• **Work instructions**:
Look below for the line that contains "(** The block", then copy it and each following line exactly, through and including the line that contains "(** One pass".

Saved entries:

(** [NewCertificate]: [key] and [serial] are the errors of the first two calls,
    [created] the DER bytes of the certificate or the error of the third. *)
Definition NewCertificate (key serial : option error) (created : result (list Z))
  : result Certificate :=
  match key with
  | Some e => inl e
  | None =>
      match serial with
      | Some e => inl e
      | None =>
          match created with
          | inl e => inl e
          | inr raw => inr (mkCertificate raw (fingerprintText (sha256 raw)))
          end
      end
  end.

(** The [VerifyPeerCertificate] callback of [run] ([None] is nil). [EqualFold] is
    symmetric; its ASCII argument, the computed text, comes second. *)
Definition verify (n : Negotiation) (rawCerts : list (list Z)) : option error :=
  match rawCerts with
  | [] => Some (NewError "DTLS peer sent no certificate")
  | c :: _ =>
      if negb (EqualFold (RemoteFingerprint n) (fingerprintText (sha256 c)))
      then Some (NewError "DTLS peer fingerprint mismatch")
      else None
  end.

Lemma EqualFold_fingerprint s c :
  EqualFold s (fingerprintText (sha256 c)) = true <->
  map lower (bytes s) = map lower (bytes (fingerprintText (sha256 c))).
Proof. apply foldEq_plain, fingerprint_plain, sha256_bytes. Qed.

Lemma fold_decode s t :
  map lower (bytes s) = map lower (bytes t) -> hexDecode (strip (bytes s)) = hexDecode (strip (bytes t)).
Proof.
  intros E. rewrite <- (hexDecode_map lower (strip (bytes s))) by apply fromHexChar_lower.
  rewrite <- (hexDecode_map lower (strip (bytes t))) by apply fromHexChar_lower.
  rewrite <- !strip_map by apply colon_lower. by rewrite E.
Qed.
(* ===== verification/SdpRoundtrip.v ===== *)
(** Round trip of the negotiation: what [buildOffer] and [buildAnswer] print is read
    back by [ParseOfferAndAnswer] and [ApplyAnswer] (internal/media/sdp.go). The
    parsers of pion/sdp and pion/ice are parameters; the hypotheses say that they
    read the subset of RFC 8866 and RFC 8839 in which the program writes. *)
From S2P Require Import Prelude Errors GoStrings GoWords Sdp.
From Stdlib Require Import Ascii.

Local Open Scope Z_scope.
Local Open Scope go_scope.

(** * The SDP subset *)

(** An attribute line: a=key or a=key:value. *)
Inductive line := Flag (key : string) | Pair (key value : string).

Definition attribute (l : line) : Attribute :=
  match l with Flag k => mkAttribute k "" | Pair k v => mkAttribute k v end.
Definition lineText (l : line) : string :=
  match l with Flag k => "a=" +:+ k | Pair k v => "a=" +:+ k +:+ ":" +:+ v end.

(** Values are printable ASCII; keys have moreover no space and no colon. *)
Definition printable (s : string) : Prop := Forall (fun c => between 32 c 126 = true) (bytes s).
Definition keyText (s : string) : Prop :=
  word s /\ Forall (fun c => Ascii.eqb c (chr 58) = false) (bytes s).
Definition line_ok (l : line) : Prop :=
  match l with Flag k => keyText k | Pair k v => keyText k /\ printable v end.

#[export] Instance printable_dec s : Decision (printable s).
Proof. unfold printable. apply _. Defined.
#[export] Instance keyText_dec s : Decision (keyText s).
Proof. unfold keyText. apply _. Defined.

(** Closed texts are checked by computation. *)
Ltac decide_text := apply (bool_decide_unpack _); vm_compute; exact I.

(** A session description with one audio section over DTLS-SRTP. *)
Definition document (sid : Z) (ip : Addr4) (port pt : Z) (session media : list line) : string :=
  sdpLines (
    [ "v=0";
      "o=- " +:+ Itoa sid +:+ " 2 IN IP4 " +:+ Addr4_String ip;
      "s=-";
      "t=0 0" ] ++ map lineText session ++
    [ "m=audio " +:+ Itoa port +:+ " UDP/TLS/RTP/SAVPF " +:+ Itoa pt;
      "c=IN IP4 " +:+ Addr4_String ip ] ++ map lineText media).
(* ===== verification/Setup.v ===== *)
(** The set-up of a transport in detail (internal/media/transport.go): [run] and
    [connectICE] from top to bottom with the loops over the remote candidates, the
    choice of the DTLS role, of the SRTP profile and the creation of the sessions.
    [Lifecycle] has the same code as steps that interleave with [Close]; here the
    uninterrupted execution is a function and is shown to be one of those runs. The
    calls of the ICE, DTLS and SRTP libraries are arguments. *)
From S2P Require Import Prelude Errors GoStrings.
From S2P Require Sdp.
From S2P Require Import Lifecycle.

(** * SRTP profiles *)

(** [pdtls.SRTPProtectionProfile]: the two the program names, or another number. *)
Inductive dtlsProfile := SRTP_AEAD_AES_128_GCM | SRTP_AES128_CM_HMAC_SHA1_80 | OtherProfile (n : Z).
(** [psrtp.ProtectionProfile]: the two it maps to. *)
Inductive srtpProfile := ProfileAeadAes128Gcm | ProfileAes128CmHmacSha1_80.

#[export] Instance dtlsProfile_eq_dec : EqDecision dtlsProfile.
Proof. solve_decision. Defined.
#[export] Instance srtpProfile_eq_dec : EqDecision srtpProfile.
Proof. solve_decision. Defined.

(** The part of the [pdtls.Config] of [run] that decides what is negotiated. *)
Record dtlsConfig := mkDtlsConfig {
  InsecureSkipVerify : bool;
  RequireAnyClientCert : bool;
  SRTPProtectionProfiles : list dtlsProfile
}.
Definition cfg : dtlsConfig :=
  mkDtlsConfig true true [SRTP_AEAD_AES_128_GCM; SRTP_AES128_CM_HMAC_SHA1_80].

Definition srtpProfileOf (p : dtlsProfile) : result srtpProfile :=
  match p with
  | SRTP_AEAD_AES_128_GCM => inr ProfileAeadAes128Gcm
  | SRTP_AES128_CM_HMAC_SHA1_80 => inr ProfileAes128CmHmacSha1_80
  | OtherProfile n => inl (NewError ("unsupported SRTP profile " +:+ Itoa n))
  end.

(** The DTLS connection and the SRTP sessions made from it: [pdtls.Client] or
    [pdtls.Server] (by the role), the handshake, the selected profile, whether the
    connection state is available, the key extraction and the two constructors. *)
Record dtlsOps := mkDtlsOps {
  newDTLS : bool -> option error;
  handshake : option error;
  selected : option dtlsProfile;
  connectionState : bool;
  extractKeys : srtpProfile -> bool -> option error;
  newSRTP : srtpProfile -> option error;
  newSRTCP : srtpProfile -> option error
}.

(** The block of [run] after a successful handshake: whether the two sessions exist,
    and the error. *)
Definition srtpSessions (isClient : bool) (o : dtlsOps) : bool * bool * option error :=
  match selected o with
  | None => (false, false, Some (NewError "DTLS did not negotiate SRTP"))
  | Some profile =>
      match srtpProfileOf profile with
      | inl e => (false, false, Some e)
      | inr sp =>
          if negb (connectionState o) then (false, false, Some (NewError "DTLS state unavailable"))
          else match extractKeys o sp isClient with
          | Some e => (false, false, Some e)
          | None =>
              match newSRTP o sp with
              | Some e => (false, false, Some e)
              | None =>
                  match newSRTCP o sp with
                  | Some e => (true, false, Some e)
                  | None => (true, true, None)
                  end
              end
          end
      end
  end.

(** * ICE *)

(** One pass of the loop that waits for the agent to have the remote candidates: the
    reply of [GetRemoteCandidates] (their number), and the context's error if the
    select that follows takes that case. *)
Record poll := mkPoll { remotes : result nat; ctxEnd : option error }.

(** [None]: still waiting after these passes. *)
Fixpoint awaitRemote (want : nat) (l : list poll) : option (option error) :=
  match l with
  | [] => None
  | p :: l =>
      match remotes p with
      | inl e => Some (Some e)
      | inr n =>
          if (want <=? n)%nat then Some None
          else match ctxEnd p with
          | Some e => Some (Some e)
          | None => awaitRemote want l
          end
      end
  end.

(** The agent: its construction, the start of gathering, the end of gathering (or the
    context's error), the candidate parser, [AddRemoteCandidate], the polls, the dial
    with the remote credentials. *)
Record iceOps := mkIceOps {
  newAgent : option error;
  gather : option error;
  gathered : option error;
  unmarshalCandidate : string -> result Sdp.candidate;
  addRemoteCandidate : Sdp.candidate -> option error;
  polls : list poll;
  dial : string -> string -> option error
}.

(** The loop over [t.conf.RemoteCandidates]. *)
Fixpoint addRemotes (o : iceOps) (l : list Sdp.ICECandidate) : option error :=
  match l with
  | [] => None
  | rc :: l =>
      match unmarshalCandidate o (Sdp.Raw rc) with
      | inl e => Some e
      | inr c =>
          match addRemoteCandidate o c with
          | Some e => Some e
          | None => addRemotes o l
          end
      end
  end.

---

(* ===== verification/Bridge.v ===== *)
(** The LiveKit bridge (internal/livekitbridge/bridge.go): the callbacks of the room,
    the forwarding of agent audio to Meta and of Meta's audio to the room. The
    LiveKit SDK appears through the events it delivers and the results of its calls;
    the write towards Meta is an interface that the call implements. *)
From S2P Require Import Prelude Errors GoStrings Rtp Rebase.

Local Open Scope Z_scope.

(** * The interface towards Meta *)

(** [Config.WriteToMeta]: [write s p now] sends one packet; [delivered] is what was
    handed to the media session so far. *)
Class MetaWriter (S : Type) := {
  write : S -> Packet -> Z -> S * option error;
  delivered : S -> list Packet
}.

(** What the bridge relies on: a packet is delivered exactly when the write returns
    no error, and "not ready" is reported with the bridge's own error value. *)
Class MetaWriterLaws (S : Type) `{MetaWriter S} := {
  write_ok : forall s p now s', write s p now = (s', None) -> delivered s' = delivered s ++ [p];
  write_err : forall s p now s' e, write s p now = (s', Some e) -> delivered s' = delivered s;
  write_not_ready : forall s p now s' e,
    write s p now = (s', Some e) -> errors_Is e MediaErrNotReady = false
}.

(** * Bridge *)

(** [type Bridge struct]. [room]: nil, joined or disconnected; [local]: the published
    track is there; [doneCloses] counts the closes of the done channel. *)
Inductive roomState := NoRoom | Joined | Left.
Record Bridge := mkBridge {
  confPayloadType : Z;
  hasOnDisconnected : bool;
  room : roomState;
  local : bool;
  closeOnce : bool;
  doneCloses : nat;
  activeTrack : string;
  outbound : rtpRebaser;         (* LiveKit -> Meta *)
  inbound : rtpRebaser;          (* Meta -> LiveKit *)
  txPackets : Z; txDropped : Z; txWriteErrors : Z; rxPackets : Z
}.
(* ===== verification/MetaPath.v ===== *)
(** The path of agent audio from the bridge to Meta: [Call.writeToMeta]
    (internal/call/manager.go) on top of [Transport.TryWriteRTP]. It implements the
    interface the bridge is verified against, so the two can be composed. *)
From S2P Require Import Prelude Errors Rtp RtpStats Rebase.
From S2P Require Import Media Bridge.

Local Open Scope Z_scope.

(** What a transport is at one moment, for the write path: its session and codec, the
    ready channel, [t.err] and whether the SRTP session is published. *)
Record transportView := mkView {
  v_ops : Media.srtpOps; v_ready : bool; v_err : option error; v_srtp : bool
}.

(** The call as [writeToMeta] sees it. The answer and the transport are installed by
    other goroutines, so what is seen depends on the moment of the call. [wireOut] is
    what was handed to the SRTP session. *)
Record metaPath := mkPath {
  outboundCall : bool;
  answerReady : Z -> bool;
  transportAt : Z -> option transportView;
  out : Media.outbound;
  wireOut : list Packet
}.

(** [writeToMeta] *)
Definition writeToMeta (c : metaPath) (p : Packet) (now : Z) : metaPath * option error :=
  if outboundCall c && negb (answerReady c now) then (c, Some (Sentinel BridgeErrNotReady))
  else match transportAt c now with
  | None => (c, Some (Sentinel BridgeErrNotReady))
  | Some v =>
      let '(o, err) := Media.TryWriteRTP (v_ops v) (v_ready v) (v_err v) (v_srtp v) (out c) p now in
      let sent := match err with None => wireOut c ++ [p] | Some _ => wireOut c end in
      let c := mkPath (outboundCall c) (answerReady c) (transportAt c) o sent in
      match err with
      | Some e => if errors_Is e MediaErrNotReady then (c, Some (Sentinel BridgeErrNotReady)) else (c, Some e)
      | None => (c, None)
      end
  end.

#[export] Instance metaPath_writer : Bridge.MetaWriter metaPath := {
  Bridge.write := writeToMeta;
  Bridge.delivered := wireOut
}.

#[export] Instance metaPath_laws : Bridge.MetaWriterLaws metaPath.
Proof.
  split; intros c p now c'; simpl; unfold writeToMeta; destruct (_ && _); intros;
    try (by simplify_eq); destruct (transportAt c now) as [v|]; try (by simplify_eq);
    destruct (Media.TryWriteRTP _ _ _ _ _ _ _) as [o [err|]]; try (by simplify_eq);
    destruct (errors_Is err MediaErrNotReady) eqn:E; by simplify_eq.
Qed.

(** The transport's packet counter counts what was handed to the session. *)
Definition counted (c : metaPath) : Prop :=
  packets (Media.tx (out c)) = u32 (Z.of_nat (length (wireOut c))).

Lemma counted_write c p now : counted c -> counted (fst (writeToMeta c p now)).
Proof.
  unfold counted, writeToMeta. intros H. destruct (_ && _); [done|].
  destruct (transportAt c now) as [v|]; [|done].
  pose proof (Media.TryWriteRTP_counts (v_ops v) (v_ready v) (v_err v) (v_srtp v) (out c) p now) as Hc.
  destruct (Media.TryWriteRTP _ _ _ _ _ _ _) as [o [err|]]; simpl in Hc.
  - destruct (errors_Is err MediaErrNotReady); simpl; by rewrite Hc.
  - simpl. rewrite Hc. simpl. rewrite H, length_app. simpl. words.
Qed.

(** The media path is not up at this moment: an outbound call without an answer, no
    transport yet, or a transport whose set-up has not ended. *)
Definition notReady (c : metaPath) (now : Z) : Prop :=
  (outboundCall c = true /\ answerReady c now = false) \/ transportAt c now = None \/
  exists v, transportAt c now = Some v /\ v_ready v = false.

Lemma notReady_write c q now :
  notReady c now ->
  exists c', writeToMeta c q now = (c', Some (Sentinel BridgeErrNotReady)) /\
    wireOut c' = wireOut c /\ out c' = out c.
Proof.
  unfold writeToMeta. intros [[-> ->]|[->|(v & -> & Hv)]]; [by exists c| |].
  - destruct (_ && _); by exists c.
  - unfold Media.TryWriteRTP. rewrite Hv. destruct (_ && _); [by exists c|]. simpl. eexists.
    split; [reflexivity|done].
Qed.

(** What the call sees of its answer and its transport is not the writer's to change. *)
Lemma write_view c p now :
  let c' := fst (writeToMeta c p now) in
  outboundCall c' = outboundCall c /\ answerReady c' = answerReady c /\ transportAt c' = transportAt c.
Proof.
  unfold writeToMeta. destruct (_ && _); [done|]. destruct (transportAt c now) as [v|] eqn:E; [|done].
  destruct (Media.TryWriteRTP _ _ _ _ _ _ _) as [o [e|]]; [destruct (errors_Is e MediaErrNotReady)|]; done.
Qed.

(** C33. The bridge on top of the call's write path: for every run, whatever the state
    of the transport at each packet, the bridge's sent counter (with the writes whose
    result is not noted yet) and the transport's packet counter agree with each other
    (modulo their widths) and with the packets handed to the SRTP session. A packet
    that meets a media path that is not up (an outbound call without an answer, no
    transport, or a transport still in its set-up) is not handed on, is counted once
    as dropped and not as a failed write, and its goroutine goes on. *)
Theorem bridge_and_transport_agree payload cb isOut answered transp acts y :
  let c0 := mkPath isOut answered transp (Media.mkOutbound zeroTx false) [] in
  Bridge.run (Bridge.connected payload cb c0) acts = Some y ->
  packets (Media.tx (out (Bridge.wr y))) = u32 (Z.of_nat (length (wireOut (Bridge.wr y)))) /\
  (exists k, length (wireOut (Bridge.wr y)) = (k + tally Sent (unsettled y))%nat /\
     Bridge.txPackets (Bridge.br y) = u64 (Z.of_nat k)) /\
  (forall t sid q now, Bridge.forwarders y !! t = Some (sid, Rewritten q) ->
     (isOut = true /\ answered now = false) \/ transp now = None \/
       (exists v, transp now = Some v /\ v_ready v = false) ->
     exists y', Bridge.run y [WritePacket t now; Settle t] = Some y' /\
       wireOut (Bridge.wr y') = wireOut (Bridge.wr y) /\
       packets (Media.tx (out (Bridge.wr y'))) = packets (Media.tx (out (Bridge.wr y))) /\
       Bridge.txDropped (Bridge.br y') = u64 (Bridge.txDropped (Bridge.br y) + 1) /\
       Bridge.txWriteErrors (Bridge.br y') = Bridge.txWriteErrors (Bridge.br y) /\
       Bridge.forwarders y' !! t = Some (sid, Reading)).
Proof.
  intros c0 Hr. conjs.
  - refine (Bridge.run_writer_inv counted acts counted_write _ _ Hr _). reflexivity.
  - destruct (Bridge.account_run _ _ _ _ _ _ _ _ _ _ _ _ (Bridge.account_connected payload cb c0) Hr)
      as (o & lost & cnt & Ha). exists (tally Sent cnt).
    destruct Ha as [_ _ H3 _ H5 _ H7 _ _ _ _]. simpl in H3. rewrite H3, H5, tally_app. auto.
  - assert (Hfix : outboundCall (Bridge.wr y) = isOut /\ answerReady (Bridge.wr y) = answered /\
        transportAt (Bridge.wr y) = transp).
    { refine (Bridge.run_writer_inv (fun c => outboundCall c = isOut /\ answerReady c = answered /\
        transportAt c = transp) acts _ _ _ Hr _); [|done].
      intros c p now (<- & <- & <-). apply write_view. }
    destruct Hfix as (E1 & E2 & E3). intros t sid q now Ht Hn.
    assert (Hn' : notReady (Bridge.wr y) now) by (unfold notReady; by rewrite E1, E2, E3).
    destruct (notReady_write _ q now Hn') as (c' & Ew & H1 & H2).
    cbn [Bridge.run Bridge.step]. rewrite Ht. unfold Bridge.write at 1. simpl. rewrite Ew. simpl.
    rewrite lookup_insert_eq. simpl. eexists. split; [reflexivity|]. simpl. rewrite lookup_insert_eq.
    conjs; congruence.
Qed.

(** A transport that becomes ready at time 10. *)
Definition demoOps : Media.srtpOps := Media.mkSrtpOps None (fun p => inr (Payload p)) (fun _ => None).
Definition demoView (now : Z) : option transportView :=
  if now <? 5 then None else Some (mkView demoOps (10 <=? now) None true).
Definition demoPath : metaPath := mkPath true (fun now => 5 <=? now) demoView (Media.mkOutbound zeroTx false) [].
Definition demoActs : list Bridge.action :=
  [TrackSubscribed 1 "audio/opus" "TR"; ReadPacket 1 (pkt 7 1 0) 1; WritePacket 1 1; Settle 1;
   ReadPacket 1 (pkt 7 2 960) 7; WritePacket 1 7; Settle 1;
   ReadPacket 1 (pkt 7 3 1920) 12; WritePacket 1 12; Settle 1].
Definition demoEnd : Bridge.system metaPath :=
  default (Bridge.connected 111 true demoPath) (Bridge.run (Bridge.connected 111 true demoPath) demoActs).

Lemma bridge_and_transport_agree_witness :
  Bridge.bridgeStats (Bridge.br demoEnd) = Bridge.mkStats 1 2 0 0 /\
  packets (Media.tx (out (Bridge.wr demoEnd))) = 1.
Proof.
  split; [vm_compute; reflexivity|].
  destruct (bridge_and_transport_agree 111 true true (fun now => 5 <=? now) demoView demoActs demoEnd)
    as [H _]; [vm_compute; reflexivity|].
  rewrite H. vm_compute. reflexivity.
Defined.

• **Answer box**:
(** The block of [run] after a successful handshake: whether the two sessions exist,
    and the error. *)
Definition srtpSessions (isClient : bool) (o : dtlsOps) : bool * bool * option error :=
  match selected o with
  | None => (false, false, Some (NewError "DTLS did not negotiate SRTP"))
  | Some profile =>
      match srtpProfileOf profile with
      | inl e => (false, false, Some e)
      | inr sp =>
          if negb (connectionState o) then (false, false, Some (NewError "DTLS state unavailable"))
          else match extractKeys o sp isClient with
          | Some e => (false, false, Some e)
          | None =>
              match newSRTP o sp with
              | Some e => (false, false, Some e)
              | None =>
                  match newSRTCP o sp with
                  | Some e => (true, false, Some e)
                  | None => (true, true, None)
                  end
              end
          end
      end
  end.

(** * ICE *)

(** One pass of the loop that waits for the agent to have the remote candidates: the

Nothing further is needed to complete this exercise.